▶ _EXERCISE_
Identical copies of all the records below are needed.

☆ ☆ ☆ ☆ ☆

(** A pause that is really taken: the three outcomes. *)
Lemma sw_pause_running x id i st j :
  sw_sts (dp_of x i) = PHL_TX_STATUS_RUNNING -> sw_pause x id i = (st, j) ->
  (st = RTW_PHL_STATUS_FAILURE /\ pause_id (dp_of x j) = pause_id (dp_of x i)) \/
  (pause_id (dp_of x j) = SET_STATUS_FLAG (pause_id (dp_of x i)) (_phl_get_ctrl_mdl id) /\ halting x j /\
   (st = RTW_PHL_STATUS_SUCCESS /\ sw_sts (dp_of x j) = PHL_TX_STATUS_SW_PAUSE \/ st = RTW_PHL_STATUS_CMD_TIMEOUT)).
Proof.
  intros Hs. unfold sw_pause. rewrite Hs. cbn [Z.eqb PHL_TX_STATUS_SW_PAUSE PHL_TX_STATUS_STOP_INPROGRESS PHL_TX_STATUS_RUNNING Pos.eqb].
  assert (halting x (req_stop x i)) as Hh by (right; unfold req_stop; by rewrite dp_of_upd, decide_True).
  assert (pause_id (dp_of x (req_stop x i)) = pause_id (dp_of x i)) as Ei by (by destruct x).
  pose proof (schedule_same x x (req_stop x i)) as Hsc.
  destruct (schedule x (req_stop x i)) as [sc k] eqn:Esc. cbn [snd] in Hsc.
  assert (sc = RTW_PHL_STATUS_SUCCESS \/ sc = RTW_PHL_STATUS_FAILURE) as Hc.
  { unfold schedule, ask_sched in Esc. injection Esc as <- _. case_match; auto. }
  apply (halting_same _ _ _ Hsc) in Hh. destruct Hsc as [_ E2 _ _]. destruct Hc as [-> | ->].
  - destruct (poll_keeps (poll_cnt x) x x k Hh) as [Hph Hpi].
    destruct (poll_pause (poll_cnt x) x k) as [b k'] eqn:Ep. cbn [snd] in *. intros [= <- <-]. right.
    split; [unfold hold; rewrite dp_of_upd, decide_True by done; cbn; congruence|].
    split; [unfold halting, hold; rewrite dp_of_upd, decide_True by done; exact Hph|].
    destruct b; [left|by right]. split; [done|]. apply poll_true in Ep.
    unfold hold. by rewrite dp_of_upd, decide_True.
  - intros [= <- <-]. left. split; [done|]. congruence.
Qed.

(** Pausing a running direction, when it does not fail, either completes
    or times out, records the module and leaves the direction paused or
    stopping; resuming by the same module brings it back to running with no
    module recorded. *)
Theorem pause_resume_roundtrip x id b i st j :
  0 <= b < 3 -> _phl_get_ctrl_mdl id = BIT b ->
  sw_sts (dp_of x i) = PHL_TX_STATUS_RUNNING -> pause_id (dp_of x i) = 0 ->
  sw_pause x id i = (st, j) -> st <> RTW_PHL_STATUS_FAILURE ->
  (st = RTW_PHL_STATUS_SUCCESS /\ sw_sts (dp_of x j) = PHL_TX_STATUS_SW_PAUSE \/ st = RTW_PHL_STATUS_CMD_TIMEOUT) /\
  halting x j /\ pause_id (dp_of x j) = BIT b /\
  sw_sts (dp_of x (snd (sw_resume x id j))) = PHL_TX_STATUS_RUNNING /\
  pause_id (dp_of x (snd (sw_resume x id j))) = 0.
Proof.
  intros Hb Hid Hs H0 E Hst. destruct (sw_pause_running x id i st j Hs E) as [[? _]|(Hj & Hh & Ho)]; [done|].
  rewrite Hid, H0 in Hj. unfold SET_STATUS_FLAG in Hj. rewrite Z.lor_0_l in Hj.
  split; [done|]. split; [done|]. split; [done|]. unfold sw_resume. rewrite Hid, Hj.
  assert (TEST_STATUS_FLAG (BIT b) (BIT b) = true) as -> by (rewrite test_flag_bit, testbit_BIT by lia; apply Z.eqb_refl).
  cbn [negb]. cbv zeta. set (k := upd_dp x _ j).
  assert (pause_id (dp_of x k) = 0) as Ek.
  { unfold k. rewrite dp_of_upd, decide_True by done. cbn. rewrite Hj. unfold CLEAR_STATUS_FLAG. apply Z.land_lnot_diag. }
  rewrite Ek. cbn [Z.eqb DATA_CTRL_MDL_NONE negb].
  destruct (schedule_same x x (trx_resume x k)) as [E1 E2 _ _]. rewrite E1, E2. unfold trx_resume.
  rewrite dp_of_upd, decide_True by done. done.
Qed.

(** *** Error reporting *)

(** The parts only the controller itself writes. *)
Record same_hw (i j : dp_info) : Prop := {
  sh_err : ctrl_err j = ctrl_err i; sh_hw : is_hw_trx_pause j = is_hw_trx_pause i }.

#[export] Instance same_hw_refl : Reflexive same_hw.
Proof. done. Qed.
#[export] Instance same_hw_trans : Transitive same_hw.
Proof. intros i j k [] []. split; congruence. Qed.

Lemma upd_hw x f i : same_hw i (upd_dp x f i).
Proof. by destruct x. Qed.

Lemma pwr_hw x i : same_hw i (snd (_phl_datapath_chk_pwr x i)).
Proof.
  unfold _phl_datapath_chk_pwr, _phl_datapath_req_pwr, ask_send. destruct x; by repeat case_match.
Qed.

☆ ☆ ☆ ☆ ☆

▶ _EXERCISE RESULT_
(** A pause that is really taken: the three outcomes. *)
Lemma sw_pause_running x id i st j :
  sw_sts (dp_of x i) = PHL_TX_STATUS_RUNNING -> sw_pause x id i = (st, j) ->
  (st = RTW_PHL_STATUS_FAILURE /\ pause_id (dp_of x j) = pause_id (dp_of x i)) \/
  (pause_id (dp_of x j) = SET_STATUS_FLAG (pause_id (dp_of x i)) (_phl_get_ctrl_mdl id) /\ halting x j /\
   (st = RTW_PHL_STATUS_SUCCESS /\ sw_sts (dp_of x j) = PHL_TX_STATUS_SW_PAUSE \/ st = RTW_PHL_STATUS_CMD_TIMEOUT)).
Proof.
  intros Hs. unfold sw_pause. rewrite Hs. cbn [Z.eqb PHL_TX_STATUS_SW_PAUSE PHL_TX_STATUS_STOP_INPROGRESS PHL_TX_STATUS_RUNNING Pos.eqb].
  assert (halting x (req_stop x i)) as Hh by (right; unfold req_stop; by rewrite dp_of_upd, decide_True).
  assert (pause_id (dp_of x (req_stop x i)) = pause_id (dp_of x i)) as Ei by (by destruct x).
  pose proof (schedule_same x x (req_stop x i)) as Hsc.
  destruct (schedule x (req_stop x i)) as [sc k] eqn:Esc. cbn [snd] in Hsc.
  assert (sc = RTW_PHL_STATUS_SUCCESS \/ sc = RTW_PHL_STATUS_FAILURE) as Hc.
  { unfold schedule, ask_sched in Esc. injection Esc as <- _. case_match; auto. }
  apply (halting_same _ _ _ Hsc) in Hh. destruct Hsc as [_ E2 _ _]. destruct Hc as [-> | ->].
  - destruct (poll_keeps (poll_cnt x) x x k Hh) as [Hph Hpi].
    destruct (poll_pause (poll_cnt x) x k) as [b k'] eqn:Ep. cbn [snd] in *. intros [= <- <-]. right.
    split; [unfold hold; rewrite dp_of_upd, decide_True by done; cbn; congruence|].
    split; [unfold halting, hold; rewrite dp_of_upd, decide_True by done; exact Hph|].
    destruct b; [left|by right]. split; [done|]. apply poll_true in Ep.
    unfold hold. by rewrite dp_of_upd, decide_True.
  - intros [= <- <-]. left. split; [done|]. congruence.
Qed.

(** Pausing a running direction, when it does not fail, either completes
    or times out, records the module and leaves the direction paused or
    stopping; resuming by the same module brings it back to running with no
    module recorded. *)
Theorem pause_resume_roundtrip x id b i st j :
  0 <= b < 3 -> _phl_get_ctrl_mdl id = BIT b ->
  sw_sts (dp_of x i) = PHL_TX_STATUS_RUNNING -> pause_id (dp_of x i) = 0 ->
  sw_pause x id i = (st, j) -> st <> RTW_PHL_STATUS_FAILURE ->
  (st = RTW_PHL_STATUS_SUCCESS /\ sw_sts (dp_of x j) = PHL_TX_STATUS_SW_PAUSE \/ st = RTW_PHL_STATUS_CMD_TIMEOUT) /\
  halting x j /\ pause_id (dp_of x j) = BIT b /\
  sw_sts (dp_of x (snd (sw_resume x id j))) = PHL_TX_STATUS_RUNNING /\
  pause_id (dp_of x (snd (sw_resume x id j))) = 0.
Proof.
  intros Hb Hid Hs H0 E Hst. destruct (sw_pause_running x id i st j Hs E) as [[? _]|(Hj & Hh & Ho)]; [done|].
  rewrite Hid, H0 in Hj. unfold SET_STATUS_FLAG in Hj. rewrite Z.lor_0_l in Hj.
  split; [done|]. split; [done|]. split; [done|]. unfold sw_resume. rewrite Hid, Hj.
  assert (TEST_STATUS_FLAG (BIT b) (BIT b) = true) as -> by (rewrite test_flag_bit, testbit_BIT by lia; apply Z.eqb_refl).
  cbn [negb]. cbv zeta. set (k := upd_dp x _ j).
  assert (pause_id (dp_of x k) = 0) as Ek.
  { unfold k. rewrite dp_of_upd, decide_True by done. cbn. rewrite Hj. unfold CLEAR_STATUS_FLAG. apply Z.land_lnot_diag. }
  rewrite Ek. cbn [Z.eqb DATA_CTRL_MDL_NONE negb].
  destruct (schedule_same x x (trx_resume x k)) as [E1 E2 _ _]. rewrite E1, E2. unfold trx_resume.
  rewrite dp_of_upd, decide_True by done. done.
Qed.

(** *** Error reporting *)

(** The parts only the controller itself writes. *)
Record same_hw (i j : dp_info) : Prop := {
  sh_err : ctrl_err j = ctrl_err i; sh_hw : is_hw_trx_pause j = is_hw_trx_pause i }.

#[export] Instance same_hw_refl : Reflexive same_hw.
Proof. done. Qed.
#[export] Instance same_hw_trans : Transitive same_hw.
Proof. intros i j k [] []. split; congruence. Qed.

Lemma upd_hw x f i : same_hw i (upd_dp x f i).
Proof. by destruct x. Qed.

Lemma pwr_hw x i : same_hw i (snd (_phl_datapath_chk_pwr x i)).
Proof.
  unfold _phl_datapath_chk_pwr, _phl_datapath_req_pwr, ask_send. destruct x; by repeat case_match.
Qed.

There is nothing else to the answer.